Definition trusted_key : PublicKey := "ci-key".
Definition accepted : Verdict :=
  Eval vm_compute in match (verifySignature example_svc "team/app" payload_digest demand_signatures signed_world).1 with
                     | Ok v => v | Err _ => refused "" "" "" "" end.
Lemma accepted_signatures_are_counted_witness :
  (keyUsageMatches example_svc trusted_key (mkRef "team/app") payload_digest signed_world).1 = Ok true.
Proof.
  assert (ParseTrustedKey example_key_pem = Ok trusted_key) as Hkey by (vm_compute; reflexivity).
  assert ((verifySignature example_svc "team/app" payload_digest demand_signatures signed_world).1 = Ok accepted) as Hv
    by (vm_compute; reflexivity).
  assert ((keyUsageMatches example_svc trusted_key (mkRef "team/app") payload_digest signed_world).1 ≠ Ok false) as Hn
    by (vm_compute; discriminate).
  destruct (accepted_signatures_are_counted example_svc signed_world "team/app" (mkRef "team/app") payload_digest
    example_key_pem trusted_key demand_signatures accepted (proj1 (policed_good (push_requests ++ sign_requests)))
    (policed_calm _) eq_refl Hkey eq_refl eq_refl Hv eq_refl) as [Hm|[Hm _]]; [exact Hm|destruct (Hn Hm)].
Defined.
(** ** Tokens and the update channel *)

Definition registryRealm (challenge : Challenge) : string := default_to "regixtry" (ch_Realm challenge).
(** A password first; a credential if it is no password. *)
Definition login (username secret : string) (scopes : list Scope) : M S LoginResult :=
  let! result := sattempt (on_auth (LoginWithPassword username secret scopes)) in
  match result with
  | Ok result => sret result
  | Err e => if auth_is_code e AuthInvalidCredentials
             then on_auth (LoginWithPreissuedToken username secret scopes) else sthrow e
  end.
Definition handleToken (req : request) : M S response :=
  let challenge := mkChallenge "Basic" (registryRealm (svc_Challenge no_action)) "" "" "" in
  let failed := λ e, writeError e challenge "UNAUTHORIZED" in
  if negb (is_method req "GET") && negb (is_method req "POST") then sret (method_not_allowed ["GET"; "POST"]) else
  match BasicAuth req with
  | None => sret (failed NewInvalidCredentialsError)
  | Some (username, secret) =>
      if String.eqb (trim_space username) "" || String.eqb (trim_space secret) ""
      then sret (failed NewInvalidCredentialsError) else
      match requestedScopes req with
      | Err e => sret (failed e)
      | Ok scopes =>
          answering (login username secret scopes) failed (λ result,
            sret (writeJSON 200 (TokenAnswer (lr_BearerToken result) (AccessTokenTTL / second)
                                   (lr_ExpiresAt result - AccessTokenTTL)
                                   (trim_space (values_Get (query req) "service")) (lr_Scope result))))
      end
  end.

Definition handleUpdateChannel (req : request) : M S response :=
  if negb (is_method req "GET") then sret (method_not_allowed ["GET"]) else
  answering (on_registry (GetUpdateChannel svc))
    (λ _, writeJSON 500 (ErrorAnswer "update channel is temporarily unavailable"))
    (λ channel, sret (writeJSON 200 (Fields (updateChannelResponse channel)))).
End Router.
==
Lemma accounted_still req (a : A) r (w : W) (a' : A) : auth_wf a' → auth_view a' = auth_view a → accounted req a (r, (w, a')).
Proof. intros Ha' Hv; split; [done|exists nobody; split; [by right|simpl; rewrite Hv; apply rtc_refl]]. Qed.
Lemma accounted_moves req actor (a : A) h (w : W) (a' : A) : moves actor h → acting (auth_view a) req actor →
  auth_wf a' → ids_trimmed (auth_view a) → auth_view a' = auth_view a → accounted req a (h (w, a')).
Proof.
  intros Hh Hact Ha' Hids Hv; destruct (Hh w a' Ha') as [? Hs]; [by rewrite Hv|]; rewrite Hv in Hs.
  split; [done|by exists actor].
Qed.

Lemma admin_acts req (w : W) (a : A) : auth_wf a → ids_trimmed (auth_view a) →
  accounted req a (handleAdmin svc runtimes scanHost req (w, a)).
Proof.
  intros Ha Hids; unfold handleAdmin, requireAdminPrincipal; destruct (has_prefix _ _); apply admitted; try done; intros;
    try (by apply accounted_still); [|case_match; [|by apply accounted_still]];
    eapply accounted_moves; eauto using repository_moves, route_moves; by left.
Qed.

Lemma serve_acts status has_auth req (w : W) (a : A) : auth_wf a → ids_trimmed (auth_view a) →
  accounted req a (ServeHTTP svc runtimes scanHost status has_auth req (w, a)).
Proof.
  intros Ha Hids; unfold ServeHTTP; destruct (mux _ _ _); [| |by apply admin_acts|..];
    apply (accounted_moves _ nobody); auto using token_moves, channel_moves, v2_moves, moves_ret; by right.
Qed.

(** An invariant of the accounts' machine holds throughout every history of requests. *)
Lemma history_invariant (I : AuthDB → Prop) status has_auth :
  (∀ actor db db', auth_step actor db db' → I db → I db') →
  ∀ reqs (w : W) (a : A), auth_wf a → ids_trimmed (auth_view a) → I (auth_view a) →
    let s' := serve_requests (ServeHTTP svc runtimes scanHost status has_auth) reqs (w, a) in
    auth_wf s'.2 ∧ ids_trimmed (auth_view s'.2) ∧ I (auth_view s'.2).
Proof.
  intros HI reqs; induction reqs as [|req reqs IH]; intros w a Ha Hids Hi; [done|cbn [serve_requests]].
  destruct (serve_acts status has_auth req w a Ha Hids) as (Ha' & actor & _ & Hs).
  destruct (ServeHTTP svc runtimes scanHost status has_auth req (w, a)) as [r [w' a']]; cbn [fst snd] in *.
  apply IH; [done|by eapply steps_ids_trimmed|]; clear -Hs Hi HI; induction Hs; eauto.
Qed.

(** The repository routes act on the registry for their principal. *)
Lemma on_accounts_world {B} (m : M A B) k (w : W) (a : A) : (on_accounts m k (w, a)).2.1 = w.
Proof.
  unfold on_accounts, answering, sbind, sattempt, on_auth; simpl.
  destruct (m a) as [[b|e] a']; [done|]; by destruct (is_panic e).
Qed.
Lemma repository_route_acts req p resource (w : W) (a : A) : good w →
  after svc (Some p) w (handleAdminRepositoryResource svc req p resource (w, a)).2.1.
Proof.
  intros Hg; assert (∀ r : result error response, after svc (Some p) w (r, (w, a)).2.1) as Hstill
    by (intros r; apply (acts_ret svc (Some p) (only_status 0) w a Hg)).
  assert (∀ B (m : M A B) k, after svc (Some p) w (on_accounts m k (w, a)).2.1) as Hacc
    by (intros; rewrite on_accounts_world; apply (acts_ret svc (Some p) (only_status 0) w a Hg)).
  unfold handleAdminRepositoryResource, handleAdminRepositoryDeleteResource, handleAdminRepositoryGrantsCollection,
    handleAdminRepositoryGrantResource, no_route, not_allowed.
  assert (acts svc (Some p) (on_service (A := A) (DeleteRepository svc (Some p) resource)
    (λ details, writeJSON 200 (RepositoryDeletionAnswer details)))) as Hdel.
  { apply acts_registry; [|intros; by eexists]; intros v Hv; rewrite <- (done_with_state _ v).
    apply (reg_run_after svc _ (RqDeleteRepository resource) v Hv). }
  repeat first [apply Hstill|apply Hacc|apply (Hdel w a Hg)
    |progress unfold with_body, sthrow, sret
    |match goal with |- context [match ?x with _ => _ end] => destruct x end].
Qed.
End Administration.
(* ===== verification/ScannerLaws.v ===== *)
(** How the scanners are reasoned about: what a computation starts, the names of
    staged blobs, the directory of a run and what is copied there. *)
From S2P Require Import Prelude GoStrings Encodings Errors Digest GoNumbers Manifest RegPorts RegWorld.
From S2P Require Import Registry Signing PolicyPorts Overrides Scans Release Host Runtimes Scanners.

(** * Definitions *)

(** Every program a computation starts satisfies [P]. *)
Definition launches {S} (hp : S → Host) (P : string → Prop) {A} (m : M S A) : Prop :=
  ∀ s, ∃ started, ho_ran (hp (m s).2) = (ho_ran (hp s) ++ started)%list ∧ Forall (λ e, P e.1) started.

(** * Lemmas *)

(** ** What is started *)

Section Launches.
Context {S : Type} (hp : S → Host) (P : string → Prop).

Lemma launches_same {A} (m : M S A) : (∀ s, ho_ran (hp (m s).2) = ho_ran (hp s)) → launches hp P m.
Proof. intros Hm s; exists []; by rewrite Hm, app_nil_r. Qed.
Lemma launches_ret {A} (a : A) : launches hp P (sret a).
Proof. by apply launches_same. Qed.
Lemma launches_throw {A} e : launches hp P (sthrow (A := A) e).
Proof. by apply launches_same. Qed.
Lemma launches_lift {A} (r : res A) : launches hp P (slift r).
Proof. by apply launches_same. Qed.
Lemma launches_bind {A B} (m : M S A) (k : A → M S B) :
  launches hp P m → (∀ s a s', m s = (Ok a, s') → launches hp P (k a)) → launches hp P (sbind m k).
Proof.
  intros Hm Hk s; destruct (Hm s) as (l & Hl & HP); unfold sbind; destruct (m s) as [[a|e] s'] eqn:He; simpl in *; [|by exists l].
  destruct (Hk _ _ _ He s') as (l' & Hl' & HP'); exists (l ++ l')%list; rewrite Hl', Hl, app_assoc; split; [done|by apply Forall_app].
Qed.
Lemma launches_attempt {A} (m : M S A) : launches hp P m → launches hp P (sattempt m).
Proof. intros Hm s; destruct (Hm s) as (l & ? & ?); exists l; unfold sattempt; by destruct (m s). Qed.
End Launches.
* * *
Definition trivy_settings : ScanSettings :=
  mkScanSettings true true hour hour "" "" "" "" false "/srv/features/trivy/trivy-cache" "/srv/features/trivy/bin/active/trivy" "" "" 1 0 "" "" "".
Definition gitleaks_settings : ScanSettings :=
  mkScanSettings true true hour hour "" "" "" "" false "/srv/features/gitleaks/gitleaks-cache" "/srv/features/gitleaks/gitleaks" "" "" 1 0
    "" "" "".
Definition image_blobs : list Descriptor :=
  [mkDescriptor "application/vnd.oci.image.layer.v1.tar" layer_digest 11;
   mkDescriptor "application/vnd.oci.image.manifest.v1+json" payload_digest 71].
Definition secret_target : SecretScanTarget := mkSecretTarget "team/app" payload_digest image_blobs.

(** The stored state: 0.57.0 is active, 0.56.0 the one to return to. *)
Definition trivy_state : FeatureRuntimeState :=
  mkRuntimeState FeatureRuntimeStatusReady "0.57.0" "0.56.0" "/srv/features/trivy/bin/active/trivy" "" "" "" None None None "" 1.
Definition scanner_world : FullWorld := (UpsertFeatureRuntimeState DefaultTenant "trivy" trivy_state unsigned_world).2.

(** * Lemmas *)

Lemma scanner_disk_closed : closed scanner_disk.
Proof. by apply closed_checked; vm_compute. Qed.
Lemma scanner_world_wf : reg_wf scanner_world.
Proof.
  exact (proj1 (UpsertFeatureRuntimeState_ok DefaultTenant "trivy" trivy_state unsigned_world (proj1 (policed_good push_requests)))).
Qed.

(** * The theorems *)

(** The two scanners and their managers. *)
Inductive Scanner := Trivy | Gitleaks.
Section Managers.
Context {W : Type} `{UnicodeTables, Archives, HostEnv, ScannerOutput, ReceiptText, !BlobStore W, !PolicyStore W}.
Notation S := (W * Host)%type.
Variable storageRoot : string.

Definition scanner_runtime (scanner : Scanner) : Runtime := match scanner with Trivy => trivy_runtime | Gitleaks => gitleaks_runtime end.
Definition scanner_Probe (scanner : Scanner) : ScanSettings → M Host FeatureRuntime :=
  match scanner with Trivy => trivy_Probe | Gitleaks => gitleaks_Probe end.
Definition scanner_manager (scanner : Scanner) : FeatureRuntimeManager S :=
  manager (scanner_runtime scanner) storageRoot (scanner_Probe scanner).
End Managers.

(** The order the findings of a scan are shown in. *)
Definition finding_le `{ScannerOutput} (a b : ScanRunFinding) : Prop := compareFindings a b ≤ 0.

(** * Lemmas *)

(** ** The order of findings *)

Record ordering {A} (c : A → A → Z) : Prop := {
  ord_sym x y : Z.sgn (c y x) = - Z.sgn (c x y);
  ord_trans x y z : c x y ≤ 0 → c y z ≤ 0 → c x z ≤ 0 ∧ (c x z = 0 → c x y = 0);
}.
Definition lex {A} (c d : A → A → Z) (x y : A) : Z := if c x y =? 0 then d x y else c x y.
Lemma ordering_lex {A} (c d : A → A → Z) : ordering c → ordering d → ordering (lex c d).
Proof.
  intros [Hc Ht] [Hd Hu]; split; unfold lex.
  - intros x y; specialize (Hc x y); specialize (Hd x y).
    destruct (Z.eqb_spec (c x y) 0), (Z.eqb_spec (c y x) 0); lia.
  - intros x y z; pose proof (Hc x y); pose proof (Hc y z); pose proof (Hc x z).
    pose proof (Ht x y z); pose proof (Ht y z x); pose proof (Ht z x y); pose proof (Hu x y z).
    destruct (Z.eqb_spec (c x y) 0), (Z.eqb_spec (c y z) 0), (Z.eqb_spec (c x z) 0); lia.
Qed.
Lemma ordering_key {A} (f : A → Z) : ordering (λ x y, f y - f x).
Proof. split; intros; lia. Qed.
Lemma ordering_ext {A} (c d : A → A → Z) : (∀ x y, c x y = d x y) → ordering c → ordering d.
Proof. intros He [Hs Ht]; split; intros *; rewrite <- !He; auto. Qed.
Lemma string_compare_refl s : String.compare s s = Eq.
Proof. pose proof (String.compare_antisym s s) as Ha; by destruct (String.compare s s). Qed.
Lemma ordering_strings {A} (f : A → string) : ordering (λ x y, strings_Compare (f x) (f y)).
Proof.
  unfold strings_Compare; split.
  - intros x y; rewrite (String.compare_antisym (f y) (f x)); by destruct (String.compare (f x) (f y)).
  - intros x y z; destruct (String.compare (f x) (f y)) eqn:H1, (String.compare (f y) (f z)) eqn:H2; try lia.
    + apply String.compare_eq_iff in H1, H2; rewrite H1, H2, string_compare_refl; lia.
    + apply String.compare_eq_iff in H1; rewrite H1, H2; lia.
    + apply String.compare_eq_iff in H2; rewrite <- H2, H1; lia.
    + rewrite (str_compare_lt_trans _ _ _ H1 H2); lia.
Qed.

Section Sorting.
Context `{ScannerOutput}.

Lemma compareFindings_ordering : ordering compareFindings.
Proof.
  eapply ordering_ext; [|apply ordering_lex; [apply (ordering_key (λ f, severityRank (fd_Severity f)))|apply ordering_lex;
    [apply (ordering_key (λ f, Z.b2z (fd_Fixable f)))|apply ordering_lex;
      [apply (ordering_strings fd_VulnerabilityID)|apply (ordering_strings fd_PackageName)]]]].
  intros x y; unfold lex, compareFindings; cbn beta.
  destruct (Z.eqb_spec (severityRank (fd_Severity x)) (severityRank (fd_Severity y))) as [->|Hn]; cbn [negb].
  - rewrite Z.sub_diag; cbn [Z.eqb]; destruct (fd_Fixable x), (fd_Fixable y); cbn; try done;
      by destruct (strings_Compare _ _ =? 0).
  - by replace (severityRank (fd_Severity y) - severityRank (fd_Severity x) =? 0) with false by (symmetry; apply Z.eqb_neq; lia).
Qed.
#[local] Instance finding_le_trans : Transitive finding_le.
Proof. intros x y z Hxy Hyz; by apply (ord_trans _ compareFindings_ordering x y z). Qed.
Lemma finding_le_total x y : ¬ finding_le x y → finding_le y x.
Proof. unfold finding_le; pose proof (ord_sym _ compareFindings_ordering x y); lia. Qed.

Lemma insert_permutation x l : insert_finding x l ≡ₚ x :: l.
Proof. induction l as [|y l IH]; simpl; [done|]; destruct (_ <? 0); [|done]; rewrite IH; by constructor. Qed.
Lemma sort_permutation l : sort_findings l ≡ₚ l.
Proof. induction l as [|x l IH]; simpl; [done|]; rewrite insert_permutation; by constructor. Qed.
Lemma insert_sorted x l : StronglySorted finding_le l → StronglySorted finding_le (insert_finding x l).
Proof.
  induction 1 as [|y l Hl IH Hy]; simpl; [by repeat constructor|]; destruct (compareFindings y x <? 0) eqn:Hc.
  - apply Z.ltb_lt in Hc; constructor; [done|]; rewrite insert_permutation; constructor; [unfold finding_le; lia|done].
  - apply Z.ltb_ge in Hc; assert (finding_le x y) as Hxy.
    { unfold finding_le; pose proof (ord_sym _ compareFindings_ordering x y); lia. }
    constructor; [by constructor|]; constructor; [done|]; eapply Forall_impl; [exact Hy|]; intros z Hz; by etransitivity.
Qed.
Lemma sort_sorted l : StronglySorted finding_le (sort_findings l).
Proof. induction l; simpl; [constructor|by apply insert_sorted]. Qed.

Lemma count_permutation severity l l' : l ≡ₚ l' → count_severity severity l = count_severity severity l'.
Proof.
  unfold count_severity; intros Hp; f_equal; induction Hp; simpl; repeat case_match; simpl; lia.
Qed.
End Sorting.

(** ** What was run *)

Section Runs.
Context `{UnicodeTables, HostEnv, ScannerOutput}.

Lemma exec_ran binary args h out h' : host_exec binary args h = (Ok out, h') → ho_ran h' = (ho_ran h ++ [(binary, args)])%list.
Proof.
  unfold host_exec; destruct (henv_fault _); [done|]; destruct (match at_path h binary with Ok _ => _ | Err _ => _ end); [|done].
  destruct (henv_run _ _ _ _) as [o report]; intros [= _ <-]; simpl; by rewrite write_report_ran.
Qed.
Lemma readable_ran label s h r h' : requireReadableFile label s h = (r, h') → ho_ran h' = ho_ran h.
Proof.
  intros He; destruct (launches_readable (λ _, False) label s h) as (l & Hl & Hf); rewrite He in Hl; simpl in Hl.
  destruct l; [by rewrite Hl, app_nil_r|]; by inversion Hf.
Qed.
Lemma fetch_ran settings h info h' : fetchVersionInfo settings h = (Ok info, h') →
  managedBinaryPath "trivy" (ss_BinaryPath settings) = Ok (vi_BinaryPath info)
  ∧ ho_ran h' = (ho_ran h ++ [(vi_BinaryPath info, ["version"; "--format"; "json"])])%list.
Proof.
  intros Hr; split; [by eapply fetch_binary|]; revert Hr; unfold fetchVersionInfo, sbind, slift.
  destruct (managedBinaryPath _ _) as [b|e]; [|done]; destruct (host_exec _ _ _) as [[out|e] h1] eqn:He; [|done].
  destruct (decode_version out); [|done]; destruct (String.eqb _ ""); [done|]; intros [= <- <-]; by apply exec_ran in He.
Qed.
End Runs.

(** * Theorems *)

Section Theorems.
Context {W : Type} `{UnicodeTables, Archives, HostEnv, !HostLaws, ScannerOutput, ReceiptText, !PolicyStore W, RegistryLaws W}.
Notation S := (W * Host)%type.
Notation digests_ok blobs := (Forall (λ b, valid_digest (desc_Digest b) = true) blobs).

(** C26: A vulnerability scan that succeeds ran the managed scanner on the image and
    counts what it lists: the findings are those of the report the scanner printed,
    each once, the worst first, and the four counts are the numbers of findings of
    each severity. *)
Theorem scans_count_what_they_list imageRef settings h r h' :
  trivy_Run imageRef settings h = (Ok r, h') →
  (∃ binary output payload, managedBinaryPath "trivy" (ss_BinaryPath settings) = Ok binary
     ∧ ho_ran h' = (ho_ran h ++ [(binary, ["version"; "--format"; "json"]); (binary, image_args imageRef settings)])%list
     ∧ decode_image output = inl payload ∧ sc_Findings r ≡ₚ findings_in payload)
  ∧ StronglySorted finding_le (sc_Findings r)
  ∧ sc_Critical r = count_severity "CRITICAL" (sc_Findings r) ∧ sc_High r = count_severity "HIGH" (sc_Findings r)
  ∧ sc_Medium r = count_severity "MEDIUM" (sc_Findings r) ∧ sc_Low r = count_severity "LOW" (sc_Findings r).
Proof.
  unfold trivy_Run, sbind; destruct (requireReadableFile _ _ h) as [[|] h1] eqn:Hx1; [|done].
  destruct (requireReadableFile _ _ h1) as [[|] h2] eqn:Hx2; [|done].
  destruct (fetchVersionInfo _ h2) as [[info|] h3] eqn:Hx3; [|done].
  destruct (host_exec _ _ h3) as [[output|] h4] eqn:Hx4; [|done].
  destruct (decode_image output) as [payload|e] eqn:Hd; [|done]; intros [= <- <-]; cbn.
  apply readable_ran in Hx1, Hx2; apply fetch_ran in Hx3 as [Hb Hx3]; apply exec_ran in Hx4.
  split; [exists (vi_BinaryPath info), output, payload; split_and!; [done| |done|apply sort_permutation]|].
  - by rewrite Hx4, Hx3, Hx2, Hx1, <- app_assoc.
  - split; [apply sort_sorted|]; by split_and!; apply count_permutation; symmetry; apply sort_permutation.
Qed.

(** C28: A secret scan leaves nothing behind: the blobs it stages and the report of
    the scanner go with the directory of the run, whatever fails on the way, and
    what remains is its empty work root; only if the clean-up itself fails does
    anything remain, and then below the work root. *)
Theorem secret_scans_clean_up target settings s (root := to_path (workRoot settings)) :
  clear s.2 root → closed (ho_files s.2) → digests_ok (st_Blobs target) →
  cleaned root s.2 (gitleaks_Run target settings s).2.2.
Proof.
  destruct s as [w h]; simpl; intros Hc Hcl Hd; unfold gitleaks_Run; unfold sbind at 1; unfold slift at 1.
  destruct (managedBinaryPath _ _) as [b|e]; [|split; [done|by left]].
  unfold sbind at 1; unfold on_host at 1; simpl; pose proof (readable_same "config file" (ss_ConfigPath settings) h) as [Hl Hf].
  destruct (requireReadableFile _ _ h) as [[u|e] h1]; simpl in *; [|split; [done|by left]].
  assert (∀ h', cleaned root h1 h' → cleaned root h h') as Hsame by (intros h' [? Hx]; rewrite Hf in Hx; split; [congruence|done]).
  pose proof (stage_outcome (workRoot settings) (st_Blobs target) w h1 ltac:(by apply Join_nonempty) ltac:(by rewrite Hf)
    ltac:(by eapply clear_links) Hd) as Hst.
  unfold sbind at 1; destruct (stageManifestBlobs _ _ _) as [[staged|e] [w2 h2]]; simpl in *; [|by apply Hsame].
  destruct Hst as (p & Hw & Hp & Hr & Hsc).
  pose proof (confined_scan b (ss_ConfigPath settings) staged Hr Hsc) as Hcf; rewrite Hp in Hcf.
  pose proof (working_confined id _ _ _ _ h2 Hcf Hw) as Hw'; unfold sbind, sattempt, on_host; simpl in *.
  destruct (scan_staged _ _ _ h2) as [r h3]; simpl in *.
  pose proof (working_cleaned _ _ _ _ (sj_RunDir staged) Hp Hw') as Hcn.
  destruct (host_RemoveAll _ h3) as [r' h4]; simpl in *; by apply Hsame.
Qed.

→ Assignment
Each line above with the word "Prop" needs to be copied.

→ Problem solution
Lemma history_invariant (I : AuthDB → Prop) status has_auth :
Definition launches {S} (hp : S → Host) (P : string → Prop) {A} (m : M S A) : Prop :=
Context {S : Type} (hp : S → Host) (P : string → Prop).
Definition finding_le `{ScannerOutput} (a b : ScanRunFinding) : Prop := compareFindings a b ≤ 0.
Record ordering {A} (c : A → A → Z) : Prop := {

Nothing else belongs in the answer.